Autre première, la hausse de la demande d’électricité en 2025 a été entièrement satisfaite par le renouvelable.

Mais l’électricité ne représente qu’environ 20 % de la consommation finale d’énergie. Un peu moins de 25 % en Europe et aux États-Unis, près de 30 % en Chine, beaucoup moins ailleurs.
Se réjouir de la décarbonation électrique, c’est regarder le cinquième du problème.

Les données publiées le 30 juin par l’Energy Institute sont sans appel : les énergies fossiles — pétrole, gaz, charbon — représentaient encore, en 2025, 86,2 % de la consommation mondiale d’énergies primaires . Tout le reste — nucléaire, solaire, éolien, hydraulique, biomasse — pèse à peine 15 %. Transports, industrie, construction : partout où l’électricité ne va pas, le fossile règne. Et là, la décarbonation sera un long combat.

Le recul historique est cruel. En 1965, au début de ces statistiques, le partage était de 97,4 % pour les énergies fossiles. Soixante ans d’efforts pour gagner onze points. À ce rythme, les énergies fossiles sont là pour longtemps — sauf à accepter un scénario de décroissance durable.
Or la neutralité carbone suppose une électricité couvrant 50 % de la consommation finale d’énergie. Il faut donc plus que doubler la part de l’électricité, tout en la décarbonant entièrement.

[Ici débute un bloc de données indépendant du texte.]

(** * Gameweek lifecycle and scoring engine of the fantasy-soccer application

    A shallow embedding of the PL/pgSQL procedures of
    [supabase/migrations] ([calculate_fantasy_team_points],
    [finalize_gameweek], [update_gameweek_status], [transfers_allowed]) and of
    the TypeScript functions that sit next to them
    ([calculateTeamPointsManual] of [GameweekManager.tsx],
    [calculatePlayerPoints] of [LiveMatchSimulation.tsx], [makeTransfer] of
    the [useTransfers] hook), followed by the properties of the
    specification that concern them.

    Conventions of the embedding:
    - a [uuid] key is the 128-bit number it denotes, so [ORDER BY] on a key
      column is the order of [N];
    - [INTEGER] columns and JavaScript numbers holding counts are [Z];
      timestamps are [Z] (microseconds since the epoch); prices are [Z]
      (counted in the smallest unit of the [numeric] column);
    - a nullable column is an [option]; SQL conditions are evaluated in
      three-valued logic and a row is kept only when the condition is TRUE;
    - tables with a primary or unique key that the code reads by key are
      [gmap]s on that key; tables that the code scans are lists in scan
      order; [ORDER BY] is a stable sort of the scan (PostgreSQL leaves the
      order of ties open). *)

From Stdlib Require Import ZArith NArith List Bool Lia.
From stdpp Require Import base option list gmap.

Local Open Scope Z_scope.

(** ** SQL three-valued logic *)

Module Sql.

Definition and3 (a b : option bool) : option bool :=
  match a, b with
  | Some false, _ => Some false
  | _, Some false => Some false
  | Some true, Some true => Some true
  | _, _ => None
  end.

Definition or3 (a b : option bool) : option bool :=
  match a, b with
  | Some true, _ => Some true
  | _, Some true => Some true
  | Some false, Some false => Some false
  | _, _ => None
  end.

(** A comparison with a NULL operand is NULL. *)
Definition cmp3 {A : Type} (f : A -> A -> bool) (a b : option A) : option bool :=
  match a, b with
  | Some x, Some y => Some (f x y)
  | _, _ => None
  end.

(** [WHERE c], [IF c THEN]: only TRUE passes. *)
Definition is_true (a : option bool) : bool :=
  match a with
  | Some true => true
  | _ => false
  end.

Definition is_not_null {A : Type} (a : option A) : bool :=
  match a with
  | Some _ => true
  | None => false
  end.

(** [COALESCE(a, d)] *)
Definition coalesce {A : Type} (a : option A) (d : A) : A :=
  match a with
  | Some x => x
  | None => d
  end.

(** [ORDER BY k DESC NULLS LAST]: does [a] sort strictly before [b]? *)
Definition desc_nulls_last (a b : option Z) : bool :=
  match a, b with
  | Some x, Some y => y <? x
  | Some _, None => true
  | None, _ => false
  end.

(** Stable insertion sort; [before x y] says that [x] sorts strictly
    before [y]. *)
Fixpoint insert_by {A : Type} (before : A -> A -> bool) (x : A) (l : list A) : list A :=
  match l with
  | [] => [x]
  | y :: l' => if before y x then y :: insert_by before x l' else x :: y :: l'
  end.

Fixpoint order_by {A : Type} (before : A -> A -> bool) (l : list A) : list A :=
  match l with
  | [] => []
  | x :: l' => insert_by before x (order_by before l')
  end.

End Sql.

(** ** Schema ([src/types/database.ts] and the migrations) *)

Abbreviation uuid := N (only parsing).

Inductive player_position := GK | DEF | MID | FWD.

Inductive match_status := scheduled | live | completed | postponed.

Inductive gameweek_status := upcoming | active | locked | finalized.

Definition position_eqb (a b : player_position) : bool :=
  match a, b with
  | GK, GK | DEF, DEF | MID, MID | FWD, FWD => true
  | _, _ => false
  end.

Definition match_status_eqb (a b : match_status) : bool :=
  match a, b with
  | scheduled, scheduled | live, live | completed, completed
  | postponed, postponed => true
  | _, _ => false
  end.

Record player := {
  position_of : player_position;
  price : Z
}.

Record roster := {
  roster_id : uuid;
  fantasy_team_id : option uuid;
  player_id : option uuid;
  is_starter : option bool;
  is_captain : option bool;
  is_vice_captain : option bool;
  purchase_price : Z
}.

(** The two columns of [gameweek_scores] that the team calculators read;
    the table is unique on (player_id, gameweek). *)
Record gameweek_score := {
  total_points : option Z;
  minutes_played : option Z
}.

Record real_match := {
  match_gameweek : Z;
  match_status_of : match_status
}.

Record gameweek := {
  gameweek_number : Z;
  status : gameweek_status;
  is_current : option bool;
  is_next : option bool;
  deadline_time : option Z;
  start_time : option Z;
  end_time : option Z
}.

Record fantasy_team := {
  team_id : uuid;
  league_id : option uuid;
  team_total_points : Z;
  gameweek_points : Z;
  rank : Z;
  budget_remaining : Z;
  transfers_made_this_gw : Z;
  transfers_banked : Z;
  current_gameweek : Z
}.

(** A row of [fantasy_team_gameweek_points], unique on
    (fantasy_team_id, gameweek). *)
Record gameweek_points_row := {
  points : Z;
  rank_in_league : option Z
}.

Inductive transaction_type := draft | transfer_in | transfer_out | captain_change.

Record transaction := {
  tx_fantasy_team_id : uuid;
  tx_player_id : uuid;
  tx_type : transaction_type;
  tx_gameweek : Z;
  tx_price : Z;
  tx_transfer_cost : Z
}.

Record database := {
  real_matches : list real_match;
  gameweeks : list gameweek;
  fantasy_teams : list fantasy_team;
  rosters : list roster;
  players : gmap N player;
  gameweek_scores : gmap (N * Z) gameweek_score;
  fantasy_team_gameweek_points : gmap (N * Z) gameweek_points_row;
  transactions : list transaction
}.

(** ** Team Points Calculator *)

Module TeamPoints.

Import Sql.

(** [r.fantasy_team_id = p_fantasy_team_id] *)
Definition of_team (t : uuid) (r : roster) : bool :=
  is_true (cmp3 N.eqb (fantasy_team_id r) (Some t)).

Les investissements récents vont dans le bon sens, mais ils sont très loin du compte alors que 2050, c’est demain.
Et l’équation se complique : l’électrification des usages exige des investissements massifs, que la demande des datacenters vient encore gonfler — aux États-Unis, elle tire déjà la consommation électrique à la hausse, et ce n’est qu’un début.
Notre conviction : le marché de l’énergie sous toutes ses formes restera la clé du développement et de la croissance dans les années qui viennent.